Fig. 2: The hydrogen bond that T106 forms with the backbone amide of K108 is essential for UFC1 activity.

a UFC1 T106 forms two hydrogen bonds, one with the backbone amide of K108 and one with the side chain of E149. b Super-positioning the crystal structures of UFC1 E149D (yellow) onto WT UFC1 (blue). The loop harboring T106 (residues 103–112) adopts different conformation in the mutant. c The crystal structure of UFC1 E149D shows that the distance between the side chains of T106 and D149 is 7.0 Å, which is too far for hydrogen bonding (indicated by a red dotted line). The N-zeta atom of K108 forms hydrogen bond with the side chain of D149. K108 retains the hydrogen bond with T106, as in the WT. d A representative western blot showing the effect of UFC1 E149I and E149D mutants on in vitro ufmylation (see Supplementary Fig. 3a for protein loading control). e The band corresponding to the ufmylated product (~40 kDa) was quantified for each mutant and normalized against the product obtained in WT protein (data represented as mean ± SD, n = 5 independent experiments).
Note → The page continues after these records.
(* ================================================================== *)
(** ** struct Dimensions *)

Record Dimensions : Type := mkDimensions {
  height : float;
  width : float;
  rSelected : option nat;
  lSelected : option nat
}.

(** [operator==] on [Dimensions]. *)
Definition Dimensions_eqb (lhs rhs : Dimensions) : bool :=
  feqb (height lhs) (height rhs) && feqb (width lhs) (width rhs).

(* ================================================================== *)
(** ** class SNode *)

Inductive ptr : Type :=
| CellPtr (i : nat)
| OpPtr (i : nat).

Definition ptr_eqb (p q : ptr) : bool :=
  match p, q with
  | CellPtr i, CellPtr j => Nat.eqb i j
  | OpPtr i, OpPtr j => Nat.eqb i j
  | _, _ => false
  end.

Record SNode : Type := mkSNode {
  isOperator : bool;
  fixed : bool;
  name : ascii;
  aspectRatio : float;
  area : float;
  sizes : list Dimensions;
  selected : option Dimensions;
  right : option ptr;
  left : option ptr;
  parent : option ptr
}.

Definition set_sizes (v : list Dimensions) (n : SNode) : SNode :=
  mkSNode (isOperator n) (fixed n) (name n) (aspectRatio n) (area n) v
          (selected n) (right n) (left n) (parent n).
Definition set_right (v : option ptr) (n : SNode) : SNode :=
  mkSNode (isOperator n) (fixed n) (name n) (aspectRatio n) (area n) (sizes n)
          (selected n) v (left n) (parent n).
Definition set_left (v : option ptr) (n : SNode) : SNode :=
  mkSNode (isOperator n) (fixed n) (name n) (aspectRatio n) (area n) (sizes n)
          (selected n) (right n) v (parent n).
Definition set_parent (v : option ptr) (n : SNode) : SNode :=
  mkSNode (isOperator n) (fixed n) (name n) (aspectRatio n) (area n) (sizes n)
          (selected n) (right n) (left n) v.
Definition set_best (a : float) (sel : Dimensions) (ar : float) (n : SNode) : SNode :=
  mkSNode (isOperator n) (fixed n) (name n) ar a (sizes n)
          (Some sel) (right n) (left n) (parent n).

Section Model.
Context {ops : FloatOps}.

(** [SNode::calcWandH]. *)
Definition calcWandH (this : SNode) : SNode :=
  let h := fsqrt (fmul (aspectRatio this) (area this)) in
  let size := mkDimensions h (fdiv (area this) h) None None in
  let this1 := set_sizes (sizes this ++ [size]) this in
  if negb (fixed this1) then
    let temp := height size in
    let size' := mkDimensions (width size) temp None None in
    set_sizes (sizes this1 ++ [size']) this1
  else this1.

(** [SNode::SNode(char, float, float, bool)]. *)
Definition SNode_cell (name : ascii) (area aspectRatio : float) (fixed : bool) : SNode :=
  calcWandH (mkSNode false fixed name aspectRatio area [] None None None None).

(** [SNode::SNode(char, float, float)]. *)
Definition SNode_free (name : ascii) (area aspectRatio : float) : SNode :=
  calcWandH (mkSNode false false name aspectRatio area [] None None None None).

(** [SNode::SNode(char)]. *)
Definition SNode_op (name : ascii) : SNode :=
  mkSNode true true name 0 0 [] None None None None.

(* ================================================================== *)
(** ** SNode::addToDimensions *)

(** The [while] loop: [kept] are the elements already passed over and not
    erased, [rest] the elements from [item] to the end. *)
Fixpoint addToDimensions_loop (nDimension : Dimensions)
    (kept rest : list Dimensions) : list Dimensions * bool :=
  match rest with
  | [] => (kept ++ [nDimension], true)
  | item :: rest' =>
      if Dimensions_eqb nDimension item then (kept ++ rest, false)
      else if fleb (height item) (height nDimension)
              && fleb (width item) (width nDimension) then (kept ++ rest, false)
      else if fgeb (height item) (height nDimension)
              && fgeb (width item) (width nDimension)
           then addToDimensions_loop nDimension kept rest'
      else addToDimensions_loop nDimension (kept ++ [item]) rest'
  end.

(** Returns the new [sizes] and the boolean result. *)
Definition addToDimensions (sizes : list Dimensions) (nDimension : Dimensions)
  : list Dimensions * bool :=
  addToDimensions_loop nDimension [] sizes.

(* ================================================================== *)
(** ** SNode::calcMinArea, the body for one operator node *)

(** State of the candidate loops: the node's [sizes], and the sequence of
    arguments of the calls of [addToDimensions] made so far. *)
Record merge_state : Type := mkMergeState {
  ms_sizes : list Dimensions;
  ms_offered : list Dimensions
}.

Definition offer (nSize : Dimensions) (s : merge_state) : merge_state :=
  mkMergeState (fst (addToDimensions (ms_sizes s) nSize)) (ms_offered s ++ [nSize]).

Definition candidateV (i : nat) (di : Dimensions) (j : nat) (dj : Dimensions) : Dimensions :=
  mkDimensions (if fgeb (height di) (height dj) then height di else height dj)
               (fadd (width di) (width dj)) (Some i) (Some j).

Definition candidateH (i : nat) (di : Dimensions) (j : nat) (dj : Dimensions) : Dimensions :=
  mkDimensions (fadd (height di) (height dj))
               (if fgeb (width di) (width dj) then width di else width dj)
               (Some i) (Some j).

(** The inner [for] loop over [left->sizes], from position [j]. *)
Fixpoint inner_loop (cand : nat -> Dimensions -> nat -> Dimensions -> Dimensions)
    (i : nat) (di : Dimensions) (j : nat) (lrest : list Dimensions)
    (s : merge_state) : merge_state :=
  match lrest with
  | [] => s
  | dj :: lrest' => inner_loop cand i di (S j) lrest' (offer (cand i di j dj) s)
  end.

(** The outer [for] loop over [right->sizes], from position [i]. *)
Fixpoint outer_loop (cand : nat -> Dimensions -> nat -> Dimensions -> Dimensions)
    (i : nat) (rrest : list Dimensions) (lsizes : list Dimensions)
    (s : merge_state) : merge_state :=
  match rrest with
  | [] => s
  | di :: rrest' => outer_loop cand (S i) rrest' lsizes (inner_loop cand i di 0 lsizes s)
  end.

(** Lines 141-170: both branches of [if (name == 'V')], run on an empty
    [sizes]. *)
Definition merge_loops (name : ascii) (rsizes lsizes : list Dimensions) : merge_state :=
  if Ascii.eqb name "V"
  then outer_loop candidateV 0 rsizes lsizes (mkMergeState [] [])
  else outer_loop candidateH 0 rsizes lsizes (mkMergeState [] []).

Definition merged_sizes (name : ascii) (rsizes lsizes : list Dimensions) : list Dimensions :=
  ms_sizes (merge_loops name rsizes lsizes).

(** Lines 175-183: the scan for the best area; [pos] is the position of
    [current], the result is the position of [best], [best] and [bestArea]. *)
Fixpoint scan_best (pos : nat) (rest : list Dimensions)
    (bestPos : nat) (best : Dimensions) (bestArea : float) : nat * Dimensions * float :=
  match rest with
  | [] => (bestPos, best, bestArea)
  | current :: rest' =>
      let cArea := fmul (height current) (width current) in
      if fltb cArea bestArea
      then scan_best (S pos) rest' pos current cArea
      else scan_best (S pos) rest' bestPos best bestArea
  end.

(** Lines 172-186 on a node whose [sizes] are already merged. *)
Definition select_best (this : SNode) : option SNode :=
  match sizes this with
  | [] => None
  | b :: _ =>
      let '(_, best, bestArea) :=
        scan_best 0 (sizes this) 0 b (fmul (height b) (width b)) in
      Some (set_best bestArea best (fdiv (height best) (width best)) this)
  end.

(** Position of the point copied into [selected]. *)
Definition best_position (sizes : list Dimensions) : option nat :=
  match sizes with
  | [] => None
  | b :: _ => Some (fst (fst (scan_best 0 sizes 0 b (fmul (height b) (width b)))))
  end.

(** Lines 139-188 for an operator node, given the children's [sizes]. *)
Definition calcMinArea_node (this : SNode) (rsizes lsizes : list Dimensions)
  : option (SNode * float) :=
  let this1 := set_sizes (merged_sizes (name this) rsizes lsizes) this in
  match select_best this1 with
  | None => None
  | Some this2 => Some (this2, area this2)
  end.

(* ================================================================== *)
(** ** The store: the two lists of nodes *)

Record store : Type := mkStore {
  cells : list SNode;
  operators : list SNode
}.

Definition deref (st : store) (p : ptr) : option SNode :=
  match p with
  | CellPtr i => cells st !! i
  | OpPtr i => operators st !! i
  end.

Definition update (f : SNode -> SNode) (p : ptr) (st : store) : store :=
  match p with
  | CellPtr i => mkStore (alter f i (cells st)) (operators st)
  | OpPtr i => mkStore (cells st) (alter f i (operators st))
  end.

Definition push_operator (n : SNode) (st : store) : store :=
  mkStore (cells st) (operators st ++ [n]).
(** * TH9401: a pooled client for a line-oriented search protocol

    Shallow embedding of the Go sources
      - [connection.go] and its pooled twin (type [Conn]): the wire codec
        and the connection,
      - the connection pool ([ConnPool]),
      - the facades [SearchClient] and [IngestClient],
    followed by the properties of the specification that were checked
    against them.

    Conventions.
      - A Go [string] is a sequence of bytes: [list ascii].
      - A Go [int] is a [Z]; the only arithmetic performed on one is
        [cmdMaxBytes/2] (truncating: [Z.quot]) and index arithmetic bounded
        by twice the length of a string held in memory, so no 64-bit
        wrap-around is reachable and none is written.  [uint32] counters
        wrap modulo [2^32], written out.
      - A run-time panic is an outcome of its own ([Panic]); a loop that may
        run forever takes fuel and answers [OutOfFuel] when it is exhausted.
      - [*Conn] pointers are indices into a heap of [Conn] records. *)

From Stdlib Require Import ZArith NArith Ascii String Bool Lia Arith.
From Stdlib Require DecimalString.
From Stdlib Require Import List.
Import Corelib.Init.Datatypes List ListNotations.

Local Open Scope Z_scope.

(** ** Outcomes of Go code that can panic or loop *)

Inductive outcome (A : Type) : Type :=
| Returned (a : A)   (* the call returns *)
| Panic              (* a run-time panic *)
| Blocked            (* a channel operation or a read that never completes *)
| OutOfFuel.         (* the loop was still running when the fuel ran out *)
Arguments Returned {A} a.
Arguments Panic {A}.
Arguments Blocked {A}.
Arguments OutOfFuel {A}.

(** Code that reads and writes a state of type [S]. *)
Definition M (S A : Type) : Type := S -> outcome (A * S).

Definition ret {S A} (a : A) : M S A := fun s => Returned (a, s).

Definition bind {S A B} (m : M S A) (k : A -> M S B) : M S B :=
  fun s =>
    match m s with
    | Returned (a, s') => k a s'
    | Panic => Panic
    | Blocked => Blocked
    | OutOfFuel => OutOfFuel
    end.

Definition gets {S A} (f : S -> A) : M S A := fun s => Returned (f s, s).
Definition modify {S} (f : S -> S) : M S unit := fun s => Returned (tt, f s).
Definition panic {S A} : M S A := fun _ => Panic.
Definition block {S A} : M S A := fun _ => Blocked.
Definition outOfFuel {S A} : M S A := fun _ => OutOfFuel.

Declare Scope go_scope.
Delimit Scope go_scope with go.
Notation "x <- m ;; k" := (bind m (fun x => k))
  (at level 61, m at next level, right associativity) : go_scope.
Notation "m ;; k" := (bind m (fun _ => k))
  (at level 61, right associativity) : go_scope.

(** ** The pieces of the Go standard library the sources call *)

Module Go.

Definition gostring := list ascii.

(** A literal. *)
Definition bytes (s : String.string) : gostring :=
  String.list_ascii_of_string s.
Arguments bytes s%_string.

Definition len (s : gostring) : Z := Z.of_nat (length s).

Definition backslash : ascii := "\"%char.
Definition newline : ascii := "010"%char.
Definition dquote : ascii := "034"%char.

(** [strings.HasPrefix(s, prefix)] *)
Fixpoint HasPrefix (s prefix : gostring) {struct prefix} : bool :=
  match prefix with
  | [] => true
  | p :: prefix' =>
      match s with
      | [] => false
      | c :: s' => Ascii.eqb c p && HasPrefix s' prefix'
      end
  end.

(** [strings.Replace(s, old, new, -1)] for a non-empty [old]: every
    non-overlapping occurrence of [old], found from the left, is replaced.
    [skip] counts the bytes of a matched occurrence still to be dropped. *)
Fixpoint replaceFrom (old new : gostring) (skip : nat) (s : gostring)
  : gostring :=
  match s with
  | [] => []
  | c :: s' =>
      match skip with
      | S k => replaceFrom old new k s'
      | O =>
          if HasPrefix s old
          then new ++ replaceFrom old new (pred (length old)) s'
          else c :: replaceFrom old new O s'
      end
  end.

Definition Replace (s old new : gostring) : gostring :=
  replaceFrom old new O s.
(** Case analysis over the 256 characters. *)
Ltac char_cases c :=
  destruct c as [b0 b1 b2 b3 b4 b5 b6 b7];
  destruct b0, b1, b2, b3, b4, b5, b6, b7; vm_compute; try reflexivity; try discriminate.

Lemma word_not_space (c : ascii) : is_word c = true -> is_space c = false.
Proof. char_cases c. Qed.

Lemma lit_eq_refl (c : ascii) : lit_eq c c = true.
Proof. unfold lit_eq; destruct (is_ascii_letter c); apply Ascii.eqb_refl. Qed.

Lemma str_take_app (s r : string) : str_take (String.length s) (s ++ r) = s.
Proof. induction s as [|x s IH]; simpl; [reflexivity | now rewrite IH]. Qed.

Lemma str_drop_app_len (s r : string) : str_drop (String.length s) (s ++ r) = r.
Proof. induction s as [|x s IH]; simpl; [reflexivity | exact IH]. Qed.

Lemma str_drop_app (k : nat) (s r : string) :
  k <= String.length s -> str_drop k (s ++ r) = str_drop k s ++ r.
Proof.
  revert s; induction k as [|k IH]; intros s Hk; [reflexivity|].
  destruct s as [|x s]; simpl in *; [lia | apply IH; lia].
Qed.

Lemma length_str_drop (k : nat) (s : string) :
  String.length (str_drop k s) = String.length s - k.
Proof.
  revert s; induction k as [|k IH]; intros [|x s]; simpl; auto; lia.
Qed.

Lemma run_len_app (cls : ascii -> bool) (s rest : string) :
  all_chars cls s = true -> stops cls rest = true ->
  run_len cls (s ++ rest) = String.length s.
Proof.
  intros Hs Hr; induction s as [|x s IH]; simpl in *.
  - destruct rest as [|c r]; simpl in *; [reflexivity|].
    destruct (cls c); [discriminate | reflexivity].
  - unfold all_chars in Hs; simpl in Hs; apply andb_true_iff in Hs as [Hx Hs].
    rewrite Hx, IH; auto.
Qed.

Lemma lstrip_nonspace (c : ascii) (t : string) :
  is_space c = false -> lstrip (String c t) = String c t.
Proof. intros H; simpl; now rewrite H. Qed.

Lemma rstrip_last_nonspace (s : string) (c : ascii) :
  is_space c = false -> rstrip (s ++ String c EmptyString) = s ++ String c EmptyString.
Proof.
  intros H; induction s as [|x s IH]; simpl.
  - now rewrite H.
  - simpl in IH; rewrite IH; destruct s; reflexivity.
Qed.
The difference is significant for UFC1 E149D (two‐tailed unpaired Student’s t‐test, p < 0.01) but not for UFC1 E149I. f A representative western blot showing the effect of UFC1 E149I and E149D mutants on RPL26 ufmylation (see Supplementary Fig. 3b for protein loading control). g The band corresponding to the ufmylated RPL26 (RPL26-UFM1) was quantified for each mutant and normalized against RPL26-UFM1 obtained with WT protein (data represented as mean ± SD, n = 3 independent experiments). The difference is significant for UFC1 E149D (two‐tailed unpaired Student’s t‐test, p < 0.05) but not for UFC1 E149I. h Crystal structure for UFC1 T106S. The T106S mutant forms a hydrogen bond with the backbone N of K108. i A representative western blot showing the effect of the UFC1 T106S and T106C mutants on in vitro ufmylation (see Supplementary Fig. 3d for protein loading control). j The band corresponding to the ufmylated product (~40 kDa) was quantified for each mutant and normalized against the product formed in WT protein (data represented as mean ± SD, n = 5 independent experiments). The difference is significant for the T106C (p < 0.0001) but not for the T106S mutant in two‐tailed unpaired Student’s t‐test. k Western blot showing  the  effect of UFC1 T106S and T106C on RPL26 ufmylation (see Supplementary Fig. 3e for protein loading control). Data is representative of two independent experiments. Source data are provided as a Source Data file.